Sunday, October 19, 2008
Movie Reviews: W.
The life and controversial presidency of George W. Bush (Josh Brolin).
Cast: Josh Brolin, Elizabeth Banks, James Cromwell, Ellen Burstyn, Thandie
Newton, Richard Dreyfuss
Director: Oliver Stone
Opened October 17, 2008
Runtime: 2 hr. 11 min.
Rated PG-13 for language including sexual references, some alcohol abuse,
smoking and brief disturbing war images
Genres: Political Drama, Biopic [feature], Drama
W. is not what you'd expect from Oliver Stone, it lacks his usual edge to be honest if I didn't know Stone directed it I'd never assume he did. Does that mean W. is a bad movie, no not really. It's a somewhat flawed if straight forward film that never delves too deep into most of the political issues outside of a few. Instead we are given broad melodrama dealing mostly with Dubya's daddy issues. It's intriguing and engrossing to watch but it feels lacking. Stone does do a good job of painting a fairly well balanced picture of a man that polarizes just about anyone.
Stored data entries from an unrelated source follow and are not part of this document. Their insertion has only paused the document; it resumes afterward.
(* ===== verification/Trace.v ===== *)
(** * The lifecycle trace

    Models [src/kernel/trace.h] and [src/kernel/trace.c]: one line per record,
    written with one [write].  The file is the bytes written to it so far;
    [errno_name_np] is the build's own table (the one used without glibc's
    [strerrorname_np]), with Linux's error numbers. *)

From S2P Require Import Prelude Fmt Lifecycle Sink.
From Stdlib Require Import Ascii NArith ZArith Lia.
From stdpp Require Import base sets list strings numbers pretty.

(** ** Data and operations *)

Record qwe_trace := Trace {
  tr_fd : option bytes; (* the open file's content *)
  tr_debug : bool;
  tr_t0 : timespec;
  tr_job : option string;
  tr_step : Z;
}.

(** [opened]: whether [open] worked; [clock] is what the clock said. *)
Definition qwe_trace_open (opened : bool) (clock : option timespec) (debug : bool) : cres (qwe_trace * Z) :=
  if opened
  then t0 ← qwe_mono_now clock; mret (Trace (Some []) debug t0 None (-1), 0%Z)
  else mret (Trace None debug (Timespec 0 0) None (-1), (-1)%Z).

Definition qwe_trace_close (t : qwe_trace) : qwe_trace :=
  Trace None (tr_debug t) (tr_t0 t) (tr_job t) (tr_step t).

(** Seconds and microseconds since the run started. *)
Definition since (t0 now : timespec) : Z * Z :=
  let sec := (tv_sec now - tv_sec t0)%Z in
  let usec := Z.quot (tv_nsec now - tv_nsec t0) 1000 in
  if (usec <? 0)%Z then (sec - 1, usec + 1000000)%Z else (sec, usec).

Definition SP : bytes := bytes_of " ".

Definition or_dash (s : option string) : bytes := bytes_of (default "-"%string s).

(** The step's index, in a buffer of 24 bytes. *)
Definition step_text (step : Z) : cres bytes :=
  if (0 <=? step)%Z then qwe_xfmt 24 (dec step) else mret (bytes_of "-").

Definition record_text (sec usec : Z) (job : option string) (step : bytes) (state : qwe_lc_state)
    (event : string) (next : option string) (kind : string) (reason detail : option string) : bytes :=
  dec sec ++ bytes_of "." ++ pad6 usec ++ SP ++ or_dash job ++ SP ++ step ++ SP ++
  bytes_of (qwe_lc_state_name state) ++ SP ++ bytes_of event ++ SP ++ or_dash next ++ SP ++
  bytes_of kind ++ SP ++ or_dash reason ++
  match detail with Some d => SP ++ bytes_of d | None => [] end ++ [NL].

Definition LINE_SIZE : nat := 512.

(** What [snprintf] left in the buffer, cut to one line if it did not fit. *)
Definition one_line (text : bytes) : bytes :=
  if LINE_SIZE - 1 <? length text
  then take (LINE_SIZE - 2) text ++ [NL]
  else text.

(** [ans] is what [write] returns. *)
Definition qwe_trace_record (clock : option timespec) (ans : write_result) (t : qwe_trace)
    (job : option string) (step : Z) (state : qwe_lc_state) (event : string) (next : option string)
    (kind : string) (reason detail : option string) : cres qwe_trace :=
  match tr_fd t with
  | None => mret t
  | Some file =>
      now ← qwe_mono_now clock;
      let '(sec, usec) := since (tr_t0 t) now in
      st ← step_text step;
      let line := one_line (record_text sec usec job st state event next kind reason detail) in
      let file := match ans with Wrote n => file ++ take n line | _ => file end in
      mret (Trace (Some file) (tr_debug t) (tr_t0 t) (tr_job t) (tr_step t))
  end.

(** What an impossible lookup writes before it aborts. *)
Definition abort_hook (clock : option timespec) (ans : write_result) (s : qwe_lc_state) (e : qwe_lc_event)
    (t : qwe_trace) : cres qwe_trace :=
  qwe_trace_record clock ans t (tr_job t) (tr_step t) s (qwe_lc_event_name e) None "impossible" None None.

Definition errno_names : list (Z * string) :=
  [(1, "EPERM"); (2, "ENOENT"); (3, "ESRCH"); (4, "EINTR"); (5, "EIO"); (7, "E2BIG"); (8, "ENOEXEC");
   (9, "EBADF"); (10, "ECHILD"); (11, "EAGAIN"); (12, "ENOMEM"); (13, "EACCES"); (14, "EFAULT");
   (16, "EBUSY"); (17, "EEXIST"); (20, "ENOTDIR"); (21, "EISDIR"); (22, "EINVAL"); (23, "ENFILE");
   (24, "EMFILE"); (28, "ENOSPC"); (32, "EPIPE"); (36, "ENAMETOOLONG")]%Z%string.

Definition errno_name_np (err : Z) : option string :=
  snd <$> find (fun p => (fst p =? err)%Z) errno_names.

Definition qwe_errno_name (err : Z) : cres bytes :=
  match errno_name_np err with
  | Some name => mret (bytes_of name)
  | None => qwe_xfmt 24 (bytes_of "E" ++ dec err)
  end.

(** ** Lemmas *)

Lemma quot_ge_0 a : (0 <= a)%Z -> Z.quot a 1000 = (a / 1000)%Z.
Proof. intros. apply Z.quot_div_nonneg; lia. Qed.

Lemma quot_lt_0 a : (a < 0)%Z -> Z.quot a 1000 = (- (- a / 1000))%Z.
Proof.
  intros. rewrite <- (Z.opp_involutive a) at 1. rewrite Z.quot_opp_l by lia.
  by rewrite Z.quot_div_nonneg by lia.
Qed.

Lemma since_bounds t0 now : timespec_wf t0 -> timespec_wf now ->
  let '(sec, usec) := since t0 now in
  (0 <= usec < 1000000 /\ -1000 < (sec * 1000000 + usec) * 1000 - (ns_of now - ns_of t0) < 1000)%Z.
Proof.
  unfold timespec_wf, since, ns_of. intros H0 H1. set (d := (tv_nsec now - tv_nsec t0)%Z).
  destruct (Z.ltb_spec d 0) as [Hd|Hd].
  - rewrite quot_lt_0 by done. pose proof (Z.div_mod (- d) 1000 ltac:(lia)).
    pose proof (Z.mod_pos_bound (- d) 1000 ltac:(lia)). destruct (Z.ltb_spec (- (- d / 1000)) 0); lia.
  - rewrite quot_ge_0 by done. pose proof (Z.div_mod d 1000 ltac:(lia)).
    pose proof (Z.mod_pos_bound d 1000 ltac:(lia)). destruct (Z.ltb_spec (d / 1000) 0); lia.
Qed.

Definition since_us (t0 now : timespec) : Z := let '(sec, usec) := since t0 now in (sec * 1000000 + usec)%Z.

Lemma since_us_eq t0 now :
  since_us t0 now = ((tv_sec now - tv_sec t0) * 1000000 + Z.quot (tv_nsec now - tv_nsec t0) 1000)%Z.
Proof. unfold since_us, since. destruct (Z.ltb_spec (Z.quot (tv_nsec now - tv_nsec t0) 1000) 0); lia. Qed.

Lemma since_us_mono t0 a b : timespec_wf t0 -> timespec_wf a -> timespec_wf b ->
  (ns_of a <= ns_of b)%Z -> (since_us t0 a <= since_us t0 b)%Z.
Proof.
  intros H0 Ha Hb Hle. rewrite !since_us_eq. unfold timespec_wf, ns_of in *.
  destruct (decide (tv_sec a = tv_sec b)) as [E|E].
  - rewrite E. assert (Z.quot (tv_nsec a - tv_nsec t0) 1000 <= Z.quot (tv_nsec b - tv_nsec t0) 1000)%Z; [| lia].
    apply Z.quot_le_mono; lia.
  - assert (Hs : (tv_sec a + 1 <= tv_sec b)%Z) by lia.
    assert (Z.quot (tv_nsec a - tv_nsec t0) 1000 <= 1000000 + Z.quot (tv_nsec b - tv_nsec t0) 1000)%Z; [| lia].
    assert (Hqa : (Z.quot (tv_nsec a - tv_nsec t0) 1000 <= (999999999 - tv_nsec t0) / 1000)%Z).
    { rewrite <- quot_ge_0 by lia. apply Z.quot_le_mono; lia. }
    assert (Hqb : (- (tv_nsec t0 / 1000) <= Z.quot (tv_nsec b - tv_nsec t0) 1000)%Z).
    { rewrite <- quot_ge_0 by lia. rewrite <- Z.quot_opp_l by lia. apply Z.quot_le_mono; lia. }
    assert ((999999999 - tv_nsec t0) / 1000 + tv_nsec t0 / 1000 <= 1000000)%Z; [| lia].
    pose proof (Z.div_mod (999999999 - tv_nsec t0) 1000 ltac:(lia)).
    pose proof (Z.mod_pos_bound (999999999 - tv_nsec t0) 1000 ltac:(lia)).
    pose proof (Z.div_mod (tv_nsec t0) 1000 ltac:(lia)).
    pose proof (Z.mod_pos_bound (tv_nsec t0) 1000 ltac:(lia)). lia.
Qed.

(** ** Properties *)

Definition no_NL (s : string) : Prop := NL ∉ bytes_of s.

Lemma or_dash_no_NL s : (forall x, s = Some x -> no_NL x) -> NL ∉ or_dash s.
Proof. intros H. destruct s as [x|]; [by apply H |]. unfold or_dash. vm_compute. set_solver. Qed.

Lemma state_name_no_NL s : no_NL (qwe_lc_state_name s).
Proof. unfold no_NL. intros H. destruct s; vm_compute in H; set_solver. Qed.

Lemma step_text_ok step : (step < 2 ^ 63)%Z -> exists st, step_text step = CRet st /\ NL ∉ st.
Proof.
  intros H. unfold step_text. destruct (Z.leb_spec 0 step) as [Hs|Hs].
  - exists (dec step). split; [| apply dec_no_NL]. apply qwe_xfmt_fits.
    destruct (dec_digits 19 step) as [_ Hl]; [lia | simpl; lia | lia].
  - exists (bytes_of "-"). split; [done |]. vm_compute. set_solver.
Qed.

Lemma record_text_ends sec usec job st state event next kind reason detail :
  (NL ∉ st) -> (forall x, job = Some x -> no_NL x) -> no_NL event -> (forall x, next = Some x -> no_NL x) ->
  no_NL kind -> (forall x, reason = Some x -> no_NL x) -> (forall x, detail = Some x -> no_NL x) ->
  (0 <= usec < 1000000)%Z ->
  exists body, record_text sec usec job st state event next kind reason detail = body ++ [NL] /\ NL ∉ body.
Proof.
  intros Hst Hj He Hn Hk Hr Hd Hu. unfold record_text. rewrite !app_assoc.
  eexists. split; [reflexivity |].
  pose proof (digit_not_NL _ (proj1 (pad6_digits usec Hu))) as Hp.
  pose proof (dec_no_NL sec). pose proof (state_name_no_NL state). unfold no_NL in *.
  assert (Hsp : NL ∉ SP) by (vm_compute; set_solver).
  assert (Hdot : NL ∉ bytes_of ".") by (vm_compute; set_solver).
  pose proof (or_dash_no_NL job Hj). pose proof (or_dash_no_NL next Hn). pose proof (or_dash_no_NL reason Hr).
  rewrite !not_elem_of_app. repeat (split; [| done]).
  destruct detail as [d|]; [| set_solver]. specialize (Hd d eq_refl). rewrite not_elem_of_app. done.
Qed.

(** A record is one line: whatever its fields, if they hold no newline, an
    open trace grows by a text that has no newline and one newline after it, at
    most 511 bytes together, which is the whole record if that fits. *)
Theorem trace_record_one_line t file now ans job step state event next kind reason detail :
  tr_fd t = Some file -> timespec_wf (tr_t0 t) -> timespec_wf now -> (step < 2 ^ 63)%Z ->
  (forall x, job = Some x -> no_NL x) -> no_NL event -> (forall x, next = Some x -> no_NL x) ->
  no_NL kind -> (forall x, reason = Some x -> no_NL x) -> (forall x, detail = Some x -> no_NL x) ->
  LINE_SIZE <= ans ->
  exists body st, qwe_trace_record (Some now) (Wrote ans) t job step state event next kind reason detail =
    CRet (Trace (Some (file ++ body ++ [NL])) (tr_debug t) (tr_t0 t) (tr_job t) (tr_step t)) /\
  step_text step = CRet st /\ (NL ∉ body) /\ length body + 1 <= LINE_SIZE - 1 /\
  let text := record_text (fst (since (tr_t0 t) now)) (snd (since (tr_t0 t) now)) job st state event next kind
                reason detail in
  (length text < LINE_SIZE -> body ++ [NL] = text).
Proof.
  intros Hfd H0 H1 Hstep Hj He Hn Hk Hr Hd Ha. unfold qwe_trace_record. rewrite Hfd. cstep. unfold qwe_mono_now. cstep.
  pose proof (since_bounds (tr_t0 t) now H0 H1) as Hs. destruct (since (tr_t0 t) now) as [sec usec].
  destruct Hs as [Hu _]. destruct (step_text_ok step Hstep) as (st & Hst & Hnl). rewrite Hst. cstep.
  destruct (record_text_ends sec usec job st state event next kind reason detail) as (body & Hb & Hbn); try done.
  cbn [fst snd]. rewrite Hb. unfold one_line, LINE_SIZE in *. rewrite length_app. cbn [length].
  destruct (Nat.ltb_spec (512 - 1) (length body + 1)) as [Hlong|Hshort].
  - exists (take 510 body), st. rewrite (take_app_le body) by lia.
    rewrite (take_ge _ ans) by (rewrite length_app, length_take; cbn [length]; lia).
    split; [done |]. split; [done |]. split; [| rewrite length_take; split; [lia |]].
    + intros Hin. apply Hbn. eapply elem_of_prefix; [exact Hin | apply prefix_take].
    + cbv zeta. rewrite Hb. intros Hlt. exfalso. rewrite length_app in Hlt. cbn [length] in Hlt. lia.
  - exists body, st. rewrite (take_ge _ ans) by (rewrite length_app; cbn [length]; lia).
    split; [done |]. split; [done |]. split; [done |]. split; [lia | done].
Qed.

Lemma trace_record_one_line_witness :
  exists body st, qwe_trace_record (Some (Timespec 12 250000)) (Wrote 512)
    (Trace (Some []) false (Timespec 10 0) None (-1)) (Some "build"%string) 0 QWE_LC_STEP_RUNNING
    "leader_exit_ok" None "ignore" None None =
    CRet (Trace (Some ([] ++ body ++ [NL])) false (Timespec 10 0) None (-1)) /\
  step_text 0 = CRet st /\ (NL ∉ body) /\ length body + 1 <= LINE_SIZE - 1.
Proof.
  destruct (trace_record_one_line (Trace (Some []) false (Timespec 10 0) None (-1)) [] (Timespec 12 250000) 512
    (Some "build"%string) 0 QWE_LC_STEP_RUNNING "leader_exit_ok" None "ignore" None None)
    as (body & st & H1 & H2 & H3 & H4 & _);
    [reflexivity | unfold timespec_wf; simpl; lia | unfold timespec_wf; simpl; lia | lia | | | done | | done | done | done | ].
  - intros x [= <-]. unfold no_NL. vm_compute. set_solver.
  - unfold no_NL. vm_compute. set_solver.
  - unfold no_NL. vm_compute. set_solver.
  - exists body, st. auto.
Defined.

(** The time a record carries is less than a microsecond off the time since
    the run started, its microseconds are below a million, and it never runs
    backwards. *)
Theorem trace_time_exact t0 now later :
  timespec_wf t0 -> timespec_wf now -> timespec_wf later -> (ns_of now <= ns_of later)%Z ->
  (let '(sec, usec) := since t0 now in
   0 <= usec < 1000000 /\ -1000 < (sec * 1000000 + usec) * 1000 - (ns_of now - ns_of t0) < 1000)%Z /\
  (let '(sec, usec) := since t0 now in
   let '(sec', usec') := since t0 later in sec * 1000000 + usec <= sec' * 1000000 + usec')%Z.
Proof.
  intros H0 H1 H2 Hle. split; [by apply since_bounds |].
  pose proof (since_us_mono t0 now later H0 H1 H2 Hle) as Hm. unfold since_us in Hm.
  by destruct (since t0 now), (since t0 later).
Qed.

Lemma trace_time_exact_witness :
  since (Timespec 0 999999500) (Timespec 1 0) = (0, 1)%Z /\
  (let '(sec, usec) := since (Timespec 0 999999500) (Timespec 1 0) in 0 <= usec < 1000000)%Z.
Proof.
  split; [reflexivity |].
  destruct (trace_time_exact (Timespec 0 999999500) (Timespec 1 0) (Timespec 1 0)) as [[H _] _];
    [unfold timespec_wf; simpl; lia | unfold timespec_wf; simpl; lia | unfold timespec_wf; simpl; lia | lia |].
  exact H.
Defined.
Josh Brolin does a fantastic job in the lead role and avoids the easy pitfall of falling into caricature. Brolin performance is excellent, nailing the mannerism and tenor of speech. He holds this film together as he make Dubya an almost sympathetic character as we see, the film's told with intermingled flash backs to his younger days while coming back to his presidency, his rise to power. The rest of cast is filled with excellent actors and actresses, some of whom are frightening close to the real thing. Elizabeth Banks brings sincerity to her portrayal of Laura Bush and she has some good chemisty with Brolin. Richard Dreyfuss is spot on as Dick Cheney and gives a solid supporting turn here. Also excellent in a supporting turn is Jeffrey Wright, who lacks the physical likeness of Colin Powell, who gives character a surprising amount of depth. Ellen Burstyn and James Cromwell both do very well and the momma and "poppy" Bush with both getting some great lines to deliver. Thandie Newton doesn't fair as well as her Condi Rice is nearly mute through most of the film and portrayed as nothing more than a "yes" woman. Toby Jones plays it a little to devious as Karl Rove but he's still gives an interesting performance. Solid performances make for a solid film but Stone makes a few miscues. Some of the musical choices are pretty amateur and his bookend scenes of Dubya in the outfield doesn't achieve the intended effect. W. feels like a film that might have benefited from a bit more distance from the actual events, the film was shot quickly so it could be released before the upcoming election, so it'd have more perspective on the decisions made during Dubya's presidency.